In my 25 years in the data privacy and cybersecurity profession, this is the first time that I believe a medical device has been recalled because of a cybersecurity risk. This week, Medtronic recalled its 508 Insulin pumps because of cybersecurity vulnerabilities.
The FDA urged the recall, saying in a notice: “The FDA is concerned that, due to cybersecurity vulnerabilities identified in the device, someone other than a patient, caregiver or health care provider could potentially connect wirelessly to a nearby MiniMed insulin pump and change the pump’s settings. This could allow a person to over deliver insulin to a patient, leading to low blood sugar… or to stop insulin delivery, leading to high blood sugar and diabetic ketoacidosis,” the FBI notice says.
Medtronic has identified 4,000 patients who use the pump, and is in the process of working with distributors to identify others.
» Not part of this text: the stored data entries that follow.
(* ===== verification/Prog.v ===== *)
(** * Effectful programs

    The asynchronous code of the service is modelled as a program that issues
    events to its environment (a clock, a file, the Kubernetes API, a shared cell)
    and continues with the answer.  A program has two semantics:
    - [runs p t a]: [p] finishes with [a] after the exchange [t] of events and
      answers, for an arbitrary environment;
    - [run h p w]: the execution against an executable environment [h];
    and, for several tasks at once, [pool_step]: one task at a time performs its
    next event against a shared server. *)
From Stdlib Require Import Eqdep.
From S2P Require Import Prelude.

Section prog.
Context {E : Type -> Type}.

Inductive prog (A : Type) : Type :=
| Ret (a : A)
| Vis {X : Type} (e : E X) (k : X -> prog A).
Arguments Ret {A} a.
Arguments Vis {A X} e k.

Fixpoint prog_bind {A B} (f : A -> prog B) (p : prog A) : prog B :=
  match p with
  | Ret a => f a
  | Vis e k => Vis e (fun x => prog_bind f (k x))
  end.
#[global] Instance prog_ret : MRet prog := fun A (a : A) => Ret a.
#[global] Instance prog_mbind : MBind prog := fun A B f p => prog_bind f p.

Definition trigger {X} (e : E X) : prog X := Vis e Ret.

(** The [?] operator: a fallible program stops at its first error. *)
Definition try_bind {Er A B} (p : prog (result Er A)) (f : A -> prog (result Er B)) :
  prog (result Er B) :=
  r ← p; match r with Ok a => f a | Err e => Ret (Err e) end.

(** One event and the environment's answer to it. *)
Inductive obs : Type := | Obs {X : Type} (e : E X) (x : X).
Definition trace := list obs.

Fixpoint runs {A} (p : prog A) (t : trace) (a : A) : Prop :=
  match p with
  | Ret b => t = [] /\ a = b
  | Vis e k => exists x t', t = Obs e x :: t' /\ runs (k x) t' a
  end.

Fixpoint run {A W} (h : forall X, E X -> W -> X * W) (p : prog A) (w : W) : A * W :=
  match p with
  | Ret a => (a, w)
  | Vis e k => let '(x, w') := h _ e w in run h (k x) w'
  end.

(** The answers determine a run. *)
Lemma runs_vis {A X} (e : E X) (k : X -> prog A) x t a :
  runs (Vis e k) (Obs e x :: t) a <-> runs (k x) t a.
Proof.
  cbn. split; [|by eauto]. intros (y & t' & Heq & Hr).
  injection Heq as Hxy ->. by apply inj_pair2 in Hxy as ->.
Qed.
Lemma runs_deterministic {A} (p : prog A) t a b : runs p t a -> runs p t b -> a = b.
Proof.
  revert t. induction p as [c|X e k IH]; intros t.
  - by intros [_ ->] [_ ->].
  - intros (x & t' & -> & Ha) Hb%runs_vis. by eapply IH.
Qed.

Lemma runs_bind {A B} (p : prog A) (f : A -> prog B) t b :
  runs (p ≫= f) t b <-> exists t1 t2 a, t = t1 ++ t2 /\ runs p t1 a /\ runs (f a) t2 b.
Proof.
  unfold mbind, prog_mbind. revert t. induction p as [a|X e k IH]; intros t; cbn.
  - split; [intros H; exists [], t, a; auto|].
    intros (t1 & t2 & a' & -> & [-> ->] & H). done.
  - setoid_rewrite IH. split.
    + intros (x & t' & -> & t1 & t2 & a & -> & H1 & H2).
      exists (Obs e x :: t1), t2, a. repeat split; eauto.
    + intros (t1 & t2 & a & -> & (x & t' & -> & H1) & H2). eauto 10.
Qed.

Lemma runs_trigger {X} (e : E X) t x : runs (trigger e) t x <-> t = [Obs e x].
Proof.
  cbn. split; [intros (y & t' & -> & -> & ->); done|]. intros ->. eauto.
Qed.

Lemma runs_ret {A} (a b : A) t : runs (Ret a) t b <-> t = [] /\ b = a.
Proof. done. Qed.

Lemma runs_try_bind {Er A B} (p : prog (result Er A)) (f : A -> prog (result Er B)) t r :
  runs (try_bind p f) t r <->
  (exists t1 t2 a, t = t1 ++ t2 /\ runs p t1 (Ok a) /\ runs (f a) t2 r)
  \/ (exists e, r = Err e /\ runs p t (Err e)).
Proof.
  unfold try_bind. rewrite runs_bind. split.
  - intros (t1 & t2 & [a|e] & -> & H1 & H2); [left; eauto 10|].
    right. cbn in H2. destruct H2 as [-> ->]. rewrite app_nil_r. eauto.
  - intros [(t1 & t2 & a & -> & H1 & H2)|(e & -> & H)].
    + exists t1, t2, (Ok a). done.
    + exists t, [], (Err e). rewrite app_nil_r. cbn. done.
Qed.

(** The events of an execution against an executable environment. *)
Fixpoint run_trace {A W} (h : forall X, E X -> W -> X * W) (p : prog A) (w : W) : trace :=
  match p with
  | Ret _ => []
  | Vis e k => let '(x, w') := h _ e w in Obs e x :: run_trace h (k x) w'
  end.
Lemma run_trace_runs {A W} (h : forall X, E X -> W -> X * W) (p : prog A) w a :
  (run h p w).1 = a -> runs p (run_trace h p w) a.
Proof.
  intros <-. revert w. induction
p as [b|X e k IH]; intros w; cbn; [done|].
  destruct (h X e w) as [x w']. eauto.
Qed.

(** An execution against an executable environment is a run. *)

Lemma run_runs {A W} (h : forall X, E X -> W -> X * W) (p : prog A) w a w' :
  run h p w = (a, w') -> exists t, runs p t a.
Proof.
  revert w. induction p as [b|X e k IH]; intros w; cbn.
  - intros [= -> ->]. exists []. done.
  - destruct (h X e w) as [x w1]. intros H. apply IH in H as [t Ht]. eauto.
Qed.

(** Every program terminates: whatever the environment answers, it reaches a
    result.  [len_bound p n]: every run of [p] issues at most [n] events. *)
Fixpoint len_bound {A} (p : prog A) (n : nat) : Prop :=
  match p with
  | Ret _ => True
  | Vis _ k => match n with 0 => False | S n => forall x, len_bound (k x) n end
  end.
Lemma len_bound_runs {A} (p : prog A) n t a : len_bound p n -> runs p t a -> length t <= n.
Proof.
  revert n t. induction p as [b|X e k IH]; intros n t; cbn.
  - intros _ [-> _]. cbn. lia.
  - destruct n as [|n]; [done|]. intros Hb (x & t' & -> & H). cbn.
    apply le_n_S. by eapply IH.
Qed.
(** What each entry must satisfy on its own. *)
Definition entry_valid (domains : option (list string)) (bounded : bool) (entry : string * Actor) : Prop :=
  actor_id_valid bounded entry.1 = true /\ verified entry.2 = true
  /\ canonical_email (actor_email entry.2) = true
  /\ canonical_user_id (canonical_user_id_of entry.2) = true
  /\ domain_allowed domains entry.2 = true.

Lemma validate_actor_entry_spec domains bounded ids entry ids' :
  validate_actor_entry domains bounded ids entry = Ok ids' <->
  entry_valid domains bounded entry /\ (canonical_user_id_of entry.2 ∉ ids)
  /\ ids' = {[canonical_user_id_of entry.2]} ∪ ids.
Proof.
  unfold validate_actor_entry, entry_valid. destruct entry as [id a]. cbn [fst snd].
  fold (actor_id_valid bounded id). split.
  - intros H. result_simpl. done.
  - intros ((-> & -> & -> & -> & ->) & Hn & ->). cbn. by rewrite bool_decide_false.
Qed.

Lemma validate_actor_entries_spec domains bounded l ids ids' :
  try_fold (validate_actor_entry domains bounded) ids l = Ok ids' <->
  Forall (entry_valid domains bounded) l
  /\ NoDup ((fun e => canonical_user_id_of e.2) <$> l)
  /\ (forall e, e ∈ l -> canonical_user_id_of e.2 ∉ ids)
  /\ ids' = list_to_set (reverse ((fun e => canonical_user_id_of e.2) <$> l)) ∪ ids.
Proof.
  revert ids. induction l as [|e l IH]; intros ids; cbn [try_fold fmap list_fmap].
  - rewrite reverse_nil. cbn. rewrite (left_id_L ∅ (∪)).
    split; [intros [= <-]|intros (_ & _ & _ & ->); done].
    split_and!; try done; [constructor|set_solver].
  - destruct (validate_actor_entry domains bounded ids e) as [ids1|err] eqn:He.
    + apply validate_actor_entry_spec in He as (Hv & Hn & ->). rewrite IH.
      rewrite Forall_cons, NoDup_cons, list_elem_of_fmap, reverse_cons, list_to_set_app_L.
      cbn. split.
      * intros (Hl & Hd & Hfr & ->). split_and!; try done.
        -- intros (e' & Heq & Hin). apply Hfr in Hin. rewrite <- Heq in Hin. set_solver.
        -- intros e' [->|Hin]%elem_of_cons; [done|]. apply Hfr in Hin. set_solver.
        -- set_solver.
      * intros ((_ & Hl) & (Hnin & Hd) & Hfr & ->). split_and!; try done.
        -- intros e' Hin. pose proof (Hfr e' ltac:(set_solver)).
           assert (canonical_user_id_of e.2 <> canonical_user_id_of e'.2); [|set_solver].
           intros ?. apply Hnin. eauto.
        -- set_solver.
    + split; [done|]. rewrite Forall_cons. intros ((Hv & _) & _ & Hfr & _).
      assert (validate_actor_entry domains bounded ids e = Ok ({[canonical_user_id_of e.2]} ∪ ids)) as Hok.
      { apply validate_actor_entry_spec. split_and!; try done; apply Hv || apply Hfr; set_solver. }
      by rewrite He in Hok.
Qed.

Lemma validate_actors_in_spec l domains bounded :
  validate_actors_in l domains bounded = Ok () <->
  Forall (entry_valid domains bounded) l /\ NoDup ((fun e => canonical_user_id_of e.2) <$> l).
Proof.
  unfold validate_actors_in. split.
  - intros (ids & Hf & _)%result_bind_ok. by apply validate_actor_entries_spec in Hf as (? & ? & _).
  - intros [Hv Hd].
    assert (try_fold (validate_actor_entry domains bounded) ∅ l
            = Ok (list_to_set (reverse ((fun e => canonical_user_id_of e.2) <$> l)) ∪ ∅)) as ->; [|done].
    apply validate_actor_entries_spec. split_and!; set_solver.
Qed.

(** Whether the actor mapping is accepted does not depend on the order in
    which the hash map yields it. *)
Theorem validate_actors_order l1 l2 domains bounded :
  l1 ≡ₚ l2 ->
  (validate_actors_in l1 domains bounded = Ok ()) <-> (validate_actors_in l2 domains bounded = Ok ()).
Proof. intros Hp. rewrite !validate_actors_in_spec. by rewrite Hp. Qed.

Definition sample_actors : list (string * Actor) :=
  [("12", {| actor_email := "a@example.com";
             canonical_user_id_of := "usr_0123456789abcdef0123456789abcdef"; verified := true |});
   ("7", {| actor_email := "b@example.com";
            canonical_user_id_of := "usr_00000000000000000000000000000000"; verified := true |})].
Lemma validate_actors_order_witness :
  validate_actors_in sample_actors (Some ["example.com"]) true = Ok ()
  /\ (validate_actors_in sample_actors (Some ["example.com"]) true = Ok ()
      <-> validate_actors_in (reverse sample_actors) (Some ["example.com"]) true = Ok ()).
Proof.
  split; [by vm_compute|].
  apply (validate_actors_order sample_actors (reverse sample_actors)). apply Permutation_swap.
Defined.

(** Distinct actors of a validated mapping have distinct canonical users. *)
Lemma validate_actors_inj m domains bounded i j a b :
  validate_actors m domains bounded = Ok () ->
  m !! i = Some a -> m !! j = Some b -> canonical_user_id_of a = canonical_user_id_of b -> i = j.
Proof.
  intros [_ Hd]%validate_actors_in_spec Hi%elem_of_map_to_list Hj%elem_of_map_to_list Heq.
  apply list_elem_of_lookup in Hi as [n Hn], Hj as [k Hk].
  assert (n = k) as ->; [|by simplify_eq].
  eapply (NoDup_lookup _ _ _ _ Hd); rewrite list_lookup_fmap.
  - by rewrite Hn.
  - rewrite Hk. cbn. by rewrite Heq.
Qed.

(** ** Version 6: at most one rule applies *)
(** The rule's scope: an owner and a repository, or the whole owner. *)
Definition scopes_overlap (r1 r2 : RepositoryPolicy) : Prop :=
  rule_owner_id r1 = rule_owner_id r2
  /\ (rule_repository_id r1 = "*" \/ rule_repository_id r2 = "*"
      \/ rule_repository_id r1 = rule_repository_id r2).

(** [seen] records exactly the scopes of the rules already checked. *)
Definition seen_scopes (seen : v6_seen) (done_ : list RepositoryPolicy) : Prop :=
  (forall o r, (o, r) ∈ seen.1 <->
     exists x, x ∈ done_ /\ rule_owner_id x = o /\ rule_repository_id x = r /\ r <> "*")
  /\ (forall o, o ∈ seen.2 <->
     exists x, x ∈ done_ /\ rule_owner_id x = o /\ rule_repository_id x = "*").

Lemma existsb_owner (l : gset (string * string)) o :
  existsb (fun '(configured, _) => bool_decide (configured = o)) (elements l) = false ->
  forall r, (o, r) ∉ l.
Proof.
  intros H r Hin. apply elem_of_elements in Hin.
  assert (existsb (fun '(configured, _) => bool_decide (configured = o)) (elements l) = true); [|congruence].
  apply existsb_exists. exists (o, r). split; [by apply list_elem_of_In|]. by apply bool_decide_eq_true.
Qed.

(** How the scopes grow with one more rule. *)
Lemma seen_scopes_snoc (ids ids' : gset (string * string)) (owners owners' : gset string) done_ x :
  seen_scopes (ids, owners) done_ ->
  (forall o r, (o, r) ∈ ids' <-> (o, r) ∈ ids
     \/ (rule_owner_id x = o /\ rule_repository_id x = r /\ r <> "*")) ->
  (forall o, o ∈ owners' <-> o ∈ owners \/ (rule_owner_id x = o /\ rule_repository_id x = "*")) ->
  seen_scopes (ids', owners') (done_ ++ [x]).
Proof.
  intros [Hids Howners] H1 H2. cbn [fst snd] in *. split; cbn [fst snd].
  - intros o r. rewrite H1, Hids. setoid_rewrite elem_of_app. setoid_rewrite list_elem_of_singleton.
    clear. split; [intros [(y & ? & ?)|?]; eauto|]. intros (y & [?| ->] & ?); eauto.
  - intros o. rewrite H2, Howners. setoid_rewrite elem_of_app. setoid_rewrite list_elem_of_singleton.
    clear. split; [intros [(y & ? & ?)|?]; eauto|]. intros (y & [?| ->] & ?); eauto.
Qed.

Lemma validate_v6_rule_scopes seen seen' done_ x :
  seen_scopes seen done_ -> validate_v6_rule seen x = Ok seen' ->
  seen_scopes seen' (done_ ++ [x]) /\ Forall (fun y => ~ scopes_overlap x y) done_.
Proof.
  destruct seen as [ids owners]. unfold validate_v6_rule, scopes_overlap.
  intros Hseen H. apply result_bind_ok in H as ([] & _ & H).
  pose proof Hseen as [Hids Howners]. cbn [fst snd] in *.
  rewrite Forall_forall.
  case_decide as Hstar; apply result_bind_ok in H as ([] & Hamb & H); result_simpl.
  - match goal with H : existsb _ _ = false |- _ => pose proof (existsb_owner _ _ H) as Hno end.
    split.
    + eapply seen_scopes_snoc; [done|intros o r; clear -Hstar; naive_solver|].
      intros o. rewrite elem_of_union, elem_of_singleton. clear -Hstar. naive_solver.
    + intros y Hy [Ho _]. destruct (decide (rule_repository_id y = "*")) as [Hs|Hs].
      * match goal with H : _ ∉ owners |- _ => apply H end. apply Howners. eauto.
      * apply (Hno (rule_repository_id y)). apply Hids. eauto.
  - split.
    + eapply seen_scopes_snoc; [done| |intros o; tauto].
      intros o r. rewrite elem_of_union, elem_of_singleton. clear -Hstar. naive_solver.
    + intros y Hy (Ho & [?|[Hs|Hs]]); [done| |].
      * match goal with H : _ ∉ owners |- _ => apply H end. apply Howners. eauto.
      * match goal with H : _ ∉ ids |- _ => apply H end. apply Hids. exists y. rewrite <- Hs. eauto.
Qed.

Lemma v6_rules_disjoint seen l :
  try_fold validate_v6_rule (∅, ∅) l = Ok seen ->
  forall i j x y, l !! i = Some x -> l !! j = Some y -> i <> j -> ~ scopes_overlap x y.
Proof.
  intros H.
  assert (seen_scopes seen l /\ forall i j x y, l !! i = Some x -> l !! j = Some y -> i < j ->
            ~ scopes_overlap y x) as [_ Hd].
  { revert H. apply (try_fold_ind (fun d s => seen_scopes s d
      /\ forall i j x y, d !! i = Some x -> d !! j = Some y -> i < j -> ~ scopes_overlap y x)).
    - split; [|done]. split; cbn; set_solver.
    - intros d x s1 s2 _ [Hs Hd] Hx. destruct (validate_v6_rule_scopes _ _ _ _ Hs Hx) as [Hs' Hf].
      split; [done|]. intros i j a b Ha Hb Hij.
      apply lookup_app_Some in Hb as [Hb|[Hl Hb]].
      + apply lookup_app_Some in Ha as [Ha|[Hl' Ha]]; [by eapply Hd|].
        apply lookup_lt_Some in Hb. lia.
      + apply list_lookup_singleton_Some in Hb as [Hj <-].
        rewrite lookup_app_l in Ha by lia. eapply Forall_lookup_1 in Hf; [|exact Ha]. done. }
  intros i j x y Hi Hj Hij.
  destruct (decide (i < j)) as [Hlt|Hge]; [|by eapply (Hd j i y x); [done..|lia]].
  intros [Ho Hr]. eapply (Hd i j x y); [done..|]. split; [done|]. destruct Hr as [?|[?|?]]; [by right; left|by left|by right; right].
Qed.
The pump is connected to other insulin equipment, including glucose monitoring systems. Medtronic has issued a letter to patients advising them to discuss the recall and options with their health care provider.
According to the notice, the MiniMed 508 pumps can’t be updated to address security flaws in the device’s firmware, which is a remedy we have seen with other medical device vulnerabilities, which could be addressed remotely. The company is offering alternatives with “enhanced built-in security capabilities.” Unfortunately, it looks like these alternatives are not remote fixes as they were in the past.
If you have a Medtronic 508 MiniMed insulin pump, reach out to your health care provider to address the cybersecurity vulnerability identified by Medtronic and the FDA.